Feel free to take a look around and introduce yourself 



xx


----------



## BAE (Sep 25, 2007)

Hi Lara,
Just wanted to say welcome to FF. This is a great site.
[fly]   Good luck  [/fly]
Love Bev xx


----------



## baby whisper (Sep 22, 2004)

hi Hun 

i to have pcos after medication i have two little girls i agree with Suzie you could try asking for a 21 day progesterone blood test it will give you a clue weather or not you are ovulating i went to one Dr who told me to loose weight be for i could start any medication my weight is the only symptom i have to pcos and i have been battling it for years now anyway i went for a second opinion from another Dr who refereed me to a consultant i had a problem with the one consultant but once again i asked for another second opinion and he was great good luck with everything and welcome to ff you have come to the right place for all the help and support you need 
lea-Anne xx


----------



## Bibi (Oct 29, 2007)

Lara,

welcome! I joined a couple of weeks ago as was starting to find it all abit tough particularly the 2ww. Everyone has been so   and its got me through it really. 
We've only been trying for 1yr which may seem like a short time to some people but I've begun to find it hard so its been great putting my thoughts down to people who are distant from me.

Hope it all goes well for you.

Bibi xx


----------



## dakota (Feb 6, 2007)

Hi hun,

Welcome to FF, this site is fantastic for support, information and friendship  

I too have pcos, and understand how hard it is every month not knowing when your ovulating as your periods are all over the place. 

Are you under a fertilty specialist? I would definately go see your GP about day 21 bloods, pick the nicest docter in the surgery   and see what they say, even if you have to see everyone there.

Unfortunately there are some gp's/cons out there who arnt willing to help, or its a struggle to get them to listen to you, but there are some that will do all they can to help so if your not satisfied, seek a second opinion.

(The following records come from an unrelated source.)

Lemma batches_loop_spec {A} (samples batch : list A) (n : Z) :
  (0 < n)%Z -> (Z.of_nat (length batch) < n)%Z ->
  let batches := batches_loop samples batch n in
  concat batches = batch ++ samples
  /\ Forall (fun b => b <> [] /\ (Z.of_nat (length b) <= n)%Z) batches
  /\ Forall (fun b => Z.of_nat (length b) = n) (removelast batches).
Proof.
  intro Hn. revert batch; induction samples as [|s rest IH]; intros batch Hb.
  - cbn [batches_loop]. destruct batch as [|b batch].
    + cbn. auto.
    + cbn [concat removelast]. rewrite !app_nil_r.
      repeat split; [|constructor].
      constructor; [|constructor]. split; [discriminate | lia].
  - cbn [batches_loop].
    assert (L : length (batch ++ [s]) = S (length batch))
      by (rewrite length_app; cbn; lia).
    destruct (Z.of_nat (length (batch ++ [s])) >=? n)%Z eqn:G.
    + destruct (IH [] ltac:(cbn; lia)) as (Hc & Hs & Hf).
      cbn zeta in *. cbn [concat]. rewrite Hc, <- app_assoc.
      split; [reflexivity|]. split.
      * constructor; [|exact Hs]. split; [now destruct batch | lia].
      * cbn [removelast].
        destruct (batches_loop rest [] n) as [|b bs]; [constructor|].
        constructor; [lia | exact Hf].
    + destruct (IH (batch ++ [s]) ltac:(lia)) as (Hc & Hs & Hf).
      cbn zeta in *. rewrite Hc, <- app_assoc. auto.
Qed.

(** X22. [iter_batches] yields batches exactly when [batch_size] is
    positive, and raises [ValueError] otherwise.  The batches yielded,
    put end to end, are the samples in order; none is empty or longer than
    [batch_size]; and all but the last hold exactly [batch_size]
    samples. *)
Theorem iter_batches_partition {A} (samples : list A) (batch_size : Z) :
  ((batch_size <= 0)%Z ->
   iter_batches samples batch_size
   = Raise (ValueError (py "batch_size must be positive")))
  /\ ((0 < batch_size)%Z ->
      exists batches,
        iter_batches samples batch_size = Ok batches
        /\ concat batches = samples
        /\ Forall (fun b => b <> []
                            /\ (Z.of_nat (length b) <= batch_size)%Z) batches
        /\ Forall (fun b => Z.of_nat (length b) = batch_size)
                  (removelast batches)).
Proof.
  unfold iter_batches. split; intro H.
  - now replace (batch_size <=? 0)%Z with true by lia.
  - replace (batch_size <=? 0)%Z with false by lia.
    eexists. split; [reflexivity|].
    exact (batches_loop_spec samples [] H ltac:(cbn; lia)).
Qed.

(* ------------------------------------------------------------------ *)
(** ** The lines of a Textract response *)

Lemma collect_block_spec (lines : list str) (confidences : list float)
      (block : Block.t) :
  let (lines', confidences') := collect_block (lines, confidences) block in
  (lines' = lines /\ confidences' = confidences)
  \/ (exists text,
         text <> []
         /\ Block.BlockType block = Some (py "LINE")
         /\ Block.Text block = Some text
         /\ lines' = lines ++ [text]
         /\ (confidences' = confidences
             \/ exists conf, confidences' = confidences ++ [conf])).
Proof.
  unfold collect_block.
  destruct (Block.BlockType block) as [bt|]; [|now left].
  destruct (str_eq_dec bt (py "LINE")) as [->|]; [|now left].
  destruct (Block.Text block) as [[|c text]|]; try now left.
  destruct (Block.Confidence block); right; exists (c :: text);
    repeat split; eauto; discriminate.
Qed.

Lemma collect_lines_from (blocks : list Block.t) (lines : list str)
      (confidences : list float) :
  let (lines', confidences') :=
    fold_left collect_block blocks (lines, confidences) in
  exists new_lines new_confidences,
    lines' = lines ++ new_lines
    /\ confidences' = confidences ++ new_confidences
    /\ length new_confidences <= length new_lines <= length blocks
    /\ (forall text, In text new_lines ->
          text <> []
          /\ exists block, In block blocks
                           /\ Block.BlockType block = Some (py "LINE")
                           /\ Block.Text block = Some text).
Proof.
  revert lines confidences; induction blocks as [|b blocks IH];
    intros lines confidences.
  - cbn. exists [], []. rewrite !app_nil_r.
    split; [reflexivity|]. split; [reflexivity|]. split; [cbn; lia|].
    intros ? [].
  - cbn [fold_left].
    pose proof (collect_block_spec lines confidences b) as S.
    destruct (collect_block (lines, confidences) b) as [l1 c1].
    specialize (IH l1 c1).
    destruct (fold_left collect_block blocks (l1, c1)) as [l2 c2].
    destruct IH as (nl & nc & -> & -> & (Hle1 & Hle2) & Hin).
    destruct S as [(-> & ->)|(text & Hne & Hty & Htx & -> & Hc)].
    + exists nl, nc. cbn [length In]. repeat split; auto; try lia.
      * apply (Hin _ H).
      * destruct (Hin _ H) as (_ & blk & ? & ? & ?). eauto 6.
    + assert (T : forall t, In t (text :: nl) ->
                  t <> []
                  /\ exists block, In block (b :: blocks)
                                   /\ Block.BlockType block = Some (py "LINE")
                                   /\ Block.Text block = Some t).
      { intros t [<-|Ht].
        - split; [exact Hne|]. exists b. cbn; auto.
        - destruct (Hin _ Ht) as (? & blk & ? & ? & ?).
          split; [assumption|]. exists blk. cbn; auto. }
      destruct Hc as [->|(conf & ->)].
      * exists (text :: nl), nc. rewrite <- app_assoc.
        cbn [length app]. split; [reflexivity|]. split; [reflexivity|].
        split; [lia | exact T].
      * exists (text :: nl), (conf :: nc). rewrite <- !app_assoc.
        cbn [length app]. split; [reflexivity|]. split; [reflexivity|].
        split; [lia | exact T].
Qed.

(** X23. [_collect_lines] returns at most one line for each block and at
    most one confidence for each line; every line it returns is the text,
    not empty, of a block of type LINE of the response. *)
Theorem collect_lines_sound (blocks : list Block.t) :
  let (lines, confidences) := _collect_lines blocks in
  length confidences <= length lines <= length blocks
  /\ (forall text, In text lines ->
        text <> []
        /\ exists block, In block blocks
                         /\ Block.BlockType block = Some (py "LINE")
                         /\ Block.Text block = Some text).
Proof.
  unfold _collect_lines.
  pose proof (collect_lines_from blocks [] []) as H.
  destruct (fold_left collect_block blocks ([], [])) as [lines confidences].
  destruct H as (nl & nc & -> & -> & Hle & Hin). cbn [app]. auto.
Qed.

Good luck on your journey, and keep us updated

Huggles
Nikki


----------



## emsy25 (Mar 18, 2005)

Hi,

Just wanted to say hello and welcome.

Emma
x x x x


----------



## DizziSquirrel (Feb 15, 2005)

& Welcome to FF  lara_not_croft  
 being diagnosed as PCOS makes getting pregnant difficult but its not impossible, hold onto that  Diet is an important factor with pcos and many find a low GI diet helps, Others have given you some good advice, and Suzie Left you a great link, so all I really need to do is wish you luck, 
I am going to leave you some direct links to boards here on FF - that you may or may not have found, I encourage you to post in these areas to build friendships and support from members who really do have an understanding of your situation,

Starting out & Diagnosis ~
CLICK HERE

Meanings ~
CLICK HERE

FAQ ~
CLICK HERE

FERTILITY INFO GUIDES
CLICK HERE

G&B - Community board
CLICK HERE

To make the site easier to navigate click on the index tab at the top of any page - pink hearts mean there is something new within the board you have not read/looked at and if you scroll right down you will see the last ten posts from all over FF all are clickable  if you refresh this page (f5) it will update the last ten posts as well as the boards/threads and who's online!!!
take some time to look at the *help tab* too 

Check out the *Locations boards* for your home town & a site search for your *clinic* 

Wishing you Friendship  &


----------



## Shiaro (Nov 24, 2007)

Lara-not-croft,

Just wanted to send you a  and wish you every success with your intended tx, they say diet does play a big role with PCOS, I joined a private fertility group here in Australia called Sharkeys Healing Centre, where I was taking herbal supplements, but what I am getting at they have some wonderful tips on the site, you don't have to sign up for tx, I sent this link to a girlfreind who was recently dx w PCOS, she followed the diet recommendations to the letter and 6mths later found she was preg & now has a beautiful little boy, http://www.sharkeyshealingcentre.com.au/

Shiaro (the lass who loves Gaia)
xxx
/links


----------



## Kamac80 (Nov 24, 2005)

Hi and welcome to the site 

You have come to a fantastic place full of advice and support and i wish you loads of luck with everything.

Kate xx​


----------



## Caz (Jul 21, 2002)

Hello Lara, welcome to Fertility Friends. 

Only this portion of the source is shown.